Saved entries:
========
(** * embykeeper.telechecker: update dispatcher, session pool and relay requests

    A shallow embedding of four pieces of [embykeeper/telechecker]:

    - [Dispatcher] ([tele.py]): the ordered, group-based update dispatcher;
    - [ClientsSession] ([tele.py]): the reference-counted pool of logged-in
      clients with its watchdog;
    - [Link.post] ([link.py]): the request/response exchange with the relay
      bot, with cache, retries and transcript cleanup, and the requests built
      on it ([ocr], [send_log], [send_msg], [captcha], [captcha_url], [auth]);
    - [send_message] ([messager/_base.py]): sending through a session, with
      its retries.

    Coroutines are modelled by their atomic sections: asyncio runs one task at
    a time and switches tasks only at an [await] that really suspends, so the
    code between two suspension points is one step of the model.  What other
    tasks do during a suspension is given by an explicit schedule (dispatcher),
    an event list (pool) or a per-attempt environment (relay). *)

From stdpp Require Import gmap strings list sorting pretty.
From Stdlib Require Import ZArith Lia.

Local Open Scope Z_scope.

(** ** Dispatcher (tele.py, class Dispatcher) *)

Module Dispatcher.

(** The platform objects are opaque to the dispatcher: an update, and the
    [users] and [chats] dictionaries that travel with it in a queue packet. *)
Definition update := nat.

Record packet := Packet { pkt_update : update; pkt_users : nat; pkt_chats : nat }.

(** [isinstance(handler, events.NewMessage.Event)], [isinstance(handler,
    events.Raw)], or neither. *)
Inductive handler_kind := NewMessageEvent | Raw | Unrecognised.

(** [await handler.filter(update)]: a truthy value, a falsy value, or an
    exception. *)
Inductive filter_outcome := FilterTruthy | FilterFalsy | FilterRaises.

(** What awaiting the callback does: it returns, raises
    [events.StopPropagation], raises another [Exception], or the worker task is
    cancelled while it waits ([asyncio.CancelledError] is not an
    [Exception]). *)
Inductive callback_outcome :=
  CallbackReturns | CallbackStopPropagation | CallbackRaises | CallbackCancelled.

(** The arguments built for the callback: [(update,)] or
    [(update, users, chats)]. *)
Inductive callback_args :=
  | ArgsUpdate (u : update)
  | ArgsRaw (u : update) (users chats : nat).

(** A handler object.  [hid] is the object's identity ([list.remove] compares
    handlers with [==], which is identity for these objects). *)
Record handler := Handler {
  hid : nat;
  kind : handler_kind;
  filter : update → filter_outcome;
  callback : callback_args → callback_outcome
}.

Definition same_handler (a b : handler) : bool := Nat.eqb (hid a) (hid b).

(** [self.groups]: a dictionary from group number to handler list whose
    iteration order is its insertion order, hence an association list. *)
Definition groups_t := list (Z * list handler).

Fixpoint dict_get (g : Z) (d : groups_t) : option (list handler) :=
  match d with
  | [] => None
  | (k, hs) :: d' => if Z.eqb k g then Some hs else dict_get g d'
  end.

Definition dict_mem (g : Z) (d : groups_t) : bool :=
  match dict_get g d with Some _ => true | None => false end.

(** In-place update of the list stored under [g]. *)
Fixpoint dict_alter (f : list handler → list handler) (g : Z) (d : groups_t) : groups_t :=
  match d with
  | [] => []
  | (k, hs) :: d' =>
      if Z.eqb k g then (k, f hs) :: d' else (k, hs) :: dict_alter f g d'
  end.

(** [sorted(self.groups.items())]: items are compared by key (keys of a
    dictionary are distinct, so the comparison never reaches the lists). *)
Definition item_le (a b : Z * list handler) : Prop := a.1 ≤ b.1.

#[local] Instance item_le_dec a b : Decision (item_le a b).
Proof. unfold item_le. apply _. Defined.

Definition sorted_items (d : groups_t) : groups_t := merge_sort item_le d.

(** [list.remove(x)]: delete the first element equal to [x]. *)
Fixpoint list_remove (h : handler) (hs : list handler) : list handler :=
  match hs with
  | [] => []
  | x :: hs' => if same_handler x h then hs' else x :: list_remove h hs'
  end.

Definition list_mem (h : handler) (hs : list handler) : bool :=
  existsb (λ x, same_handler x h) hs.

(** Body of the task created by [add_handler] (run under [self.mutex]). *)
Definition add_handler (h : handler) (group : Z) (groups : groups_t) : groups_t :=
  let groups1 :=
    if dict_mem group groups then groups
    else sorted_items (groups ++ [(group, [])]) in
  dict_alter (λ hs, hs ++ [h]) group groups1.

Inductive task_outcome := TaskDone | TaskValueError.

(** Body of the task created by [remove_handler]: [ValueError] when the group
    does not exist or the handler is not in it; the registry is then
    unchanged. *)
Definition remove_handler (h : handler) (group : Z) (groups : groups_t)
  : groups_t * task_outcome :=
  match dict_get group groups with
  | None => (groups, TaskValueError)
  | Some hs =>
      if list_mem h hs then (dict_alter (list_remove h) group groups, TaskDone)
      else (groups, TaskValueError)
  end.

(** A registration task, as the event loop runs it. *)
Inductive registration :=
  | AddHandler (h : handler) (group : Z)
  | RemoveHandler (h : handler) (group : Z).

Definition run_registration (r : registration) (groups : groups_t) : groups_t :=
  match r with
  | AddHandler h g => add_handler h g groups
  | RemoveHandler h g => (remove_handler h g groups).1
  end.

Definition run_registrations (rs : list registration) (groups : groups_t) : groups_t :=
  fold_left (λ d r, run_registration r d) rs groups.

(** What the worker logs. *)
Inductive log_entry :=
  | LogFilterWarning (h : handler)
  | LogCallbackError (h : handler).

(** What one can observe of a worker: the packets it takes, the handlers whose
    loop body it enters, the filters it evaluates, the callbacks it invokes. *)
Inductive event :=
  | Dequeued (p : packet)
  | Visited (h : handler)
  | Invoked (h : handler) (args : callback_args).

(** The dispatcher together with the tasks around it.  [groups] is the live
    registry [self.groups]; [schedule] lists, for each coming suspension point
    of the worker, the registration tasks that the event loop runs while the
    worker is suspended there. *)
Record state := State {
  groups : groups_t;
  schedule : list (list registration);
  trace : list event;
  log : list log_entry
}.

Definition emit (e : event) (st : state) : state :=
  State (groups st) (schedule st) (trace st ++ [e]) (log st).

Definition write_log (l : log_entry) (st : state) : state :=
  State (groups st) (schedule st) (trace st) (log st ++ [l]).

(** A suspension point of the worker: the tasks scheduled there run, each
    under the mutex, on the live registry. *)
Definition await (st : state) : state :=
  match schedule st with
  | [] => st
  | rs :: rest => State (run_registrations rs (groups st)) rest (trace st) (log st)
  end.

(** How the inner [for handler in group] loop ends. *)
Inductive group_exit :=
  | GroupExhausted        (* the loop's [else: continue] *)
  | GroupBreak            (* [break] after a callback *)
  | GroupStopPropagation  (* [events.StopPropagation] re-raised *)
  | GroupCancelled.

Definition invoke (h : handler) (args : callback_args) (st : state)
  : group_exit * state :=
  let st1 := await (emit (Invoked h args) st) in
  match callback h args with
  | CallbackReturns => (GroupBreak, st1)
  | CallbackStopPropagation => (GroupStopPropagation, st1)
  | CallbackRaises => (GroupBreak, write_log (LogCallbackError h) st1)
  | CallbackCancelled => (GroupCancelled, st1)
  end.

Fixpoint run_group (p : packet) (group : list handler) (st : state)
  : group_exit * state :=
  match group with
  | [] => (GroupExhausted, st)
  | h :: rest =>
      let st0 := emit (Visited h) st in
      match kind h with
      | NewMessageEvent =>
          let st1 := await st0 in
          match filter h (pkt_update p) with
          | FilterTruthy => invoke h (ArgsUpdate (pkt_update p)) st1
          | FilterFalsy => run_group p rest st1
          | FilterRaises => run_group p rest (write_log (LogFilterWarning h) st1)
          end
      | Raw => invoke h (ArgsRaw (pkt_update p) (pkt_users p) (pkt_chats p)) st0
      | Unrecognised => run_group p rest st0
      end
  end.

(** How the pass over one packet ends. *)
Inductive pass_exit := PassDone | PassCancelled.

Fixpoint run_groups (p : packet) (snapshot : list (list handler)) (st : state)
  : pass_exit * state :=
  match snapshot with
  | [] => (PassDone, st)
  | group :: rest =>
      match run_group p group st with
      | (GroupExhausted, st') => run_groups p rest st'
      | (GroupBreak, st') => (PassDone, st')
      | (GroupStopPropagation, st') => (PassDone, st')
      | (GroupCancelled, st') => (PassCancelled, st')
      end
  end.

(** One iteration of the worker's [while True] on a packet: the copy
    [{i: g[:] for i, g in self.groups.items()}] under the mutex, then the
    loops over the copy. *)
Definition dispatch (p : packet) (st : state) : pass_exit * state :=
  let snapshot := map snd (groups st) in
  run_groups p snapshot st.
========
The answer is a single number: how many lines in the data above hold the string "GroupBreak".

4